Every line below between the line holding "second run on the" and the line holding "intros [= <-]. split.", inclusive, should be repeated exactly, and all other lines omitted.

(Stored items)
[Start of section]
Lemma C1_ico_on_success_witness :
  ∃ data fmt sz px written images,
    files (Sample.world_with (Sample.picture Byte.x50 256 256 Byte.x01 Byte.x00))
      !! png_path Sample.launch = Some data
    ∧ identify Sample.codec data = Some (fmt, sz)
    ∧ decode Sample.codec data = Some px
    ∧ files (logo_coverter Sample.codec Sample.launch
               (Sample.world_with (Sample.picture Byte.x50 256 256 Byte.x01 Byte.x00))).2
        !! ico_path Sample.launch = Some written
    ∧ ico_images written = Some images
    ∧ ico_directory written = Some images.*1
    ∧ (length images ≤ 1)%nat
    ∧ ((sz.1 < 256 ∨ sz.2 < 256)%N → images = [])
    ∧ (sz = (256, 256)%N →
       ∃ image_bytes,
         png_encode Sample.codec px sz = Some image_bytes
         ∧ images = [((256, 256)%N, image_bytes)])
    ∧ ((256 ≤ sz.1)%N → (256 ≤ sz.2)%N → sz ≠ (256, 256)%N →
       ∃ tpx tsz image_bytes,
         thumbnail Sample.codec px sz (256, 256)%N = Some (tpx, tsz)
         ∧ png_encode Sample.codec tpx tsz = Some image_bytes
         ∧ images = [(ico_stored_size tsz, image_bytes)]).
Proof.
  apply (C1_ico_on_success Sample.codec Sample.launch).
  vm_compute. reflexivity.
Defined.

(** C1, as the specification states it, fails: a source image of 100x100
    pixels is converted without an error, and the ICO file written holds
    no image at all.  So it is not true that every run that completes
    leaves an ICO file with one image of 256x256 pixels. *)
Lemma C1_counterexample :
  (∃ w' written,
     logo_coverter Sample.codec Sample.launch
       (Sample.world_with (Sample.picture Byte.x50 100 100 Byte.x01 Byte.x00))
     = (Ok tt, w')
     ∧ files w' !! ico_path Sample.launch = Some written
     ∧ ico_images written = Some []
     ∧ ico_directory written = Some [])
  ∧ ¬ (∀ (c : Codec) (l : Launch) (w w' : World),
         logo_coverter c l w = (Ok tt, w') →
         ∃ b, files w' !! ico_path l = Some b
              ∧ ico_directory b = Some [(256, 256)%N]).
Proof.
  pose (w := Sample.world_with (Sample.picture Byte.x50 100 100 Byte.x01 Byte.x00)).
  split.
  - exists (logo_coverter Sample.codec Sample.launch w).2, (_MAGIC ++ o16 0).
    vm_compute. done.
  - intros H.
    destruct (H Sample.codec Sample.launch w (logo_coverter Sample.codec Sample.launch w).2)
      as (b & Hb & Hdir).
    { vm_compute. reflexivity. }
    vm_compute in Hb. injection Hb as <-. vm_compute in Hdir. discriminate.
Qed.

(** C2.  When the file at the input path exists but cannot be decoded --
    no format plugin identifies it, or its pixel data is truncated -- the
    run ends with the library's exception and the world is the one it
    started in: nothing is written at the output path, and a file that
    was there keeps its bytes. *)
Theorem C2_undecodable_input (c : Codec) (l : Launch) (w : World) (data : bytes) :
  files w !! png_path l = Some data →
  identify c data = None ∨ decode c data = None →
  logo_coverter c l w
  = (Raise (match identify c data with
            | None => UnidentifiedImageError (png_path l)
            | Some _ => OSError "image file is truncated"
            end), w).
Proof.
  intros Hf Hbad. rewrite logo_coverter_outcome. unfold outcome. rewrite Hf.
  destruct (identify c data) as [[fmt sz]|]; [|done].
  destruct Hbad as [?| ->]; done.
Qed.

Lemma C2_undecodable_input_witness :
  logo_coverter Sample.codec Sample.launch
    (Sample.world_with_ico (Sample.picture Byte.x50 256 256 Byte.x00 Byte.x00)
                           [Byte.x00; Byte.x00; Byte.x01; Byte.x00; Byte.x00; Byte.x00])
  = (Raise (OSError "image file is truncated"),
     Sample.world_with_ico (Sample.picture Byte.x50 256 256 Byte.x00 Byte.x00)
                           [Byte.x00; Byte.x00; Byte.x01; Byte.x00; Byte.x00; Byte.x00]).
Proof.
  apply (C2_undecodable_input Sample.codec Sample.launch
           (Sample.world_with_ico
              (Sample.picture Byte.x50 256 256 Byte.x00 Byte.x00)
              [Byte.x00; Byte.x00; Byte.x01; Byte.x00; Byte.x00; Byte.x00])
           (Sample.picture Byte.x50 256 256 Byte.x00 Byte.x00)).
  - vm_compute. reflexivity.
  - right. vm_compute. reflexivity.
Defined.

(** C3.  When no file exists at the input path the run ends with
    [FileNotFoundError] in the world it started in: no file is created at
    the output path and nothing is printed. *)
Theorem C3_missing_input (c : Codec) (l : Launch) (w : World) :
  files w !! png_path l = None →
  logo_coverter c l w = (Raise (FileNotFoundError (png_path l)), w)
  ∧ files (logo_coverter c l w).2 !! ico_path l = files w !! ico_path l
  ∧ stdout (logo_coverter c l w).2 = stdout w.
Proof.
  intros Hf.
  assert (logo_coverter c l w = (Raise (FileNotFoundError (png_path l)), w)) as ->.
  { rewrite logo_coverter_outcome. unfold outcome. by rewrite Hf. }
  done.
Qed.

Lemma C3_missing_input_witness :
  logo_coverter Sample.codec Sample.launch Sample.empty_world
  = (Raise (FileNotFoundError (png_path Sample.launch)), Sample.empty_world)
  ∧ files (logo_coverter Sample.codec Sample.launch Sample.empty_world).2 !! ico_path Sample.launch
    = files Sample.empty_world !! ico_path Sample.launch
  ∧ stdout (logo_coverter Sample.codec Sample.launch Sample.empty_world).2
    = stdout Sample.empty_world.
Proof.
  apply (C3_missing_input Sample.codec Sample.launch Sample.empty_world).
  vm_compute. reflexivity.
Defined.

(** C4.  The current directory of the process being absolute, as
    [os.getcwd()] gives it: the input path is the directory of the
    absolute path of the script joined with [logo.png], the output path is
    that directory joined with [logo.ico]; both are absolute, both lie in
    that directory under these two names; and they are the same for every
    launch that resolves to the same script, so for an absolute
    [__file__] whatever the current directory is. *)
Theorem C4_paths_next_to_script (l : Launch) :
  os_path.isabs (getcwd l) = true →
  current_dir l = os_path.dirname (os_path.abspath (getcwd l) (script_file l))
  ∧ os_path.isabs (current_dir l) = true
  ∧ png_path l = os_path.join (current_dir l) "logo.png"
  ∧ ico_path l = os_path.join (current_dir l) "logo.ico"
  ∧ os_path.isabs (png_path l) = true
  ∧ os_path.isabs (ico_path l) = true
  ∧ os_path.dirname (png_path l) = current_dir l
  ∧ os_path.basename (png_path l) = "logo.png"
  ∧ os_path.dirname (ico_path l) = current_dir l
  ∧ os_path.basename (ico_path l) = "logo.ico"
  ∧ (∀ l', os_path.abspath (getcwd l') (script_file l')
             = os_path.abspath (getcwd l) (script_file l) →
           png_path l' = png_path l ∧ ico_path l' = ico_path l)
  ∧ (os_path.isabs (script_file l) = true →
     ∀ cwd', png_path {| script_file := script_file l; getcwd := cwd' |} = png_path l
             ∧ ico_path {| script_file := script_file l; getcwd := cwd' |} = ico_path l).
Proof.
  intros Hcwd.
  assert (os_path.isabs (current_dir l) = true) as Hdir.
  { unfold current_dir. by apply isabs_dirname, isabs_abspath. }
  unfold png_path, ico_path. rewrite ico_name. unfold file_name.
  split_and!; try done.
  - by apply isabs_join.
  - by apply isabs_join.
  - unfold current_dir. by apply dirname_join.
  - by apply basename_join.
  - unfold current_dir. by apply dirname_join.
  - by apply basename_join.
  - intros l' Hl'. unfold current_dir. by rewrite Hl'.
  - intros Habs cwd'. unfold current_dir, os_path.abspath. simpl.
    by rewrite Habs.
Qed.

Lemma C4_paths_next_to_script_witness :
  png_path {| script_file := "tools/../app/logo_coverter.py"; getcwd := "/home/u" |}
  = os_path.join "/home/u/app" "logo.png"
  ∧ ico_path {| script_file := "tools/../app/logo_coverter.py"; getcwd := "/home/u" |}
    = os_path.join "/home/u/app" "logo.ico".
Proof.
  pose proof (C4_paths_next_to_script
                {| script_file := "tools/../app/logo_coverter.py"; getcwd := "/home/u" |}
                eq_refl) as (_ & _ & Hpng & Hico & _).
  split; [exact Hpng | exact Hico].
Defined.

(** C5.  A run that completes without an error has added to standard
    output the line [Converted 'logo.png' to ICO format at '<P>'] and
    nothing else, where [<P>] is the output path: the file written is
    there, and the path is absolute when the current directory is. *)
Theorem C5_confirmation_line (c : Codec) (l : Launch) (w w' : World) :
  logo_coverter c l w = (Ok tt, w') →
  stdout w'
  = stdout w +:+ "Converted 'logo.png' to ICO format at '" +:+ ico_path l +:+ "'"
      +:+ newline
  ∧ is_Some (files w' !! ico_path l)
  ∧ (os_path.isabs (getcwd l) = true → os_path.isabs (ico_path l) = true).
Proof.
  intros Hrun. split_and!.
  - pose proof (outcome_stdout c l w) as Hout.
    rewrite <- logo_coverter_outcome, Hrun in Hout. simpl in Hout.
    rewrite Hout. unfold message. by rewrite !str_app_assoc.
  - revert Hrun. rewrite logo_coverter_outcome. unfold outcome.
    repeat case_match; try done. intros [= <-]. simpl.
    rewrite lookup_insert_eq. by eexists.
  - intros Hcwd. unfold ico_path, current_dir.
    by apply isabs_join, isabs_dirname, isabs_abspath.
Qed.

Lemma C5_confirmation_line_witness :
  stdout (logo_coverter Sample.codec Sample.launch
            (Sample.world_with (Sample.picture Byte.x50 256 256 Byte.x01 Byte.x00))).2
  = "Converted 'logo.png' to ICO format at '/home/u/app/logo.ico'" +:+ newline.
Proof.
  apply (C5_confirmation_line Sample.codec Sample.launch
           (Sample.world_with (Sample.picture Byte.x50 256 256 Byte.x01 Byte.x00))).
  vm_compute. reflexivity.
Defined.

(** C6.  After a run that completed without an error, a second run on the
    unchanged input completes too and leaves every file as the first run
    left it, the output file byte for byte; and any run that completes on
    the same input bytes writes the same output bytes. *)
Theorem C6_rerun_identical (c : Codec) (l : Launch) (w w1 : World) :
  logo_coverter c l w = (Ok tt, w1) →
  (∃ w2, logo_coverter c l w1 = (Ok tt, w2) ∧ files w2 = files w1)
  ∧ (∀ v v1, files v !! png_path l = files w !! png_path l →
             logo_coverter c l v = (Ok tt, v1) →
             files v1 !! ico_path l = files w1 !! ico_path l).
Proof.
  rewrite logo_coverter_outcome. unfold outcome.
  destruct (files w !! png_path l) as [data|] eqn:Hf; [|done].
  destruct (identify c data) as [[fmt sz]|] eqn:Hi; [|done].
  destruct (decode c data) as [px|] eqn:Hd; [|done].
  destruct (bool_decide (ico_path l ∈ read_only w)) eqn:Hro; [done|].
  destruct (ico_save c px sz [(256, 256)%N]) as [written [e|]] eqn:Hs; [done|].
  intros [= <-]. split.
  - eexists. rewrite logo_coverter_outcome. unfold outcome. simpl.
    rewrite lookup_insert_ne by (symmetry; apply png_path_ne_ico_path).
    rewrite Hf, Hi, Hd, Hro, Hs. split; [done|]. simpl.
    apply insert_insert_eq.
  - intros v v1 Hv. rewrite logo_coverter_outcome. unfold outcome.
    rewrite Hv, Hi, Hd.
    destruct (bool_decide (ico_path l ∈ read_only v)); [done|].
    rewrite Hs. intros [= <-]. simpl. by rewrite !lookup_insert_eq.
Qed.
[End of section]
▶ [Task result]
(** C6.  After a run that completed without an error, a second run on the
    unchanged input completes too and leaves every file as the first run
    left it, the output file byte for byte; and any run that completes on
    the same input bytes writes the same output bytes. *)
Theorem C6_rerun_identical (c : Codec) (l : Launch) (w w1 : World) :
  logo_coverter c l w = (Ok tt, w1) →
  (∃ w2, logo_coverter c l w1 = (Ok tt, w2) ∧ files w2 = files w1)
  ∧ (∀ v v1, files v !! png_path l = files w !! png_path l →
             logo_coverter c l v = (Ok tt, v1) →
             files v1 !! ico_path l = files w1 !! ico_path l).
Proof.
  rewrite logo_coverter_outcome. unfold outcome.
  destruct (files w !! png_path l) as [data|] eqn:Hf; [|done].
  destruct (identify c data) as [[fmt sz]|] eqn:Hi; [|done].
  destruct (decode c data) as [px|] eqn:Hd; [|done].
  destruct (bool_decide (ico_path l ∈ read_only w)) eqn:Hro; [done|].
  destruct (ico_save c px sz [(256, 256)%N]) as [written [e|]] eqn:Hs; [done|].
  intros [= <-]. split.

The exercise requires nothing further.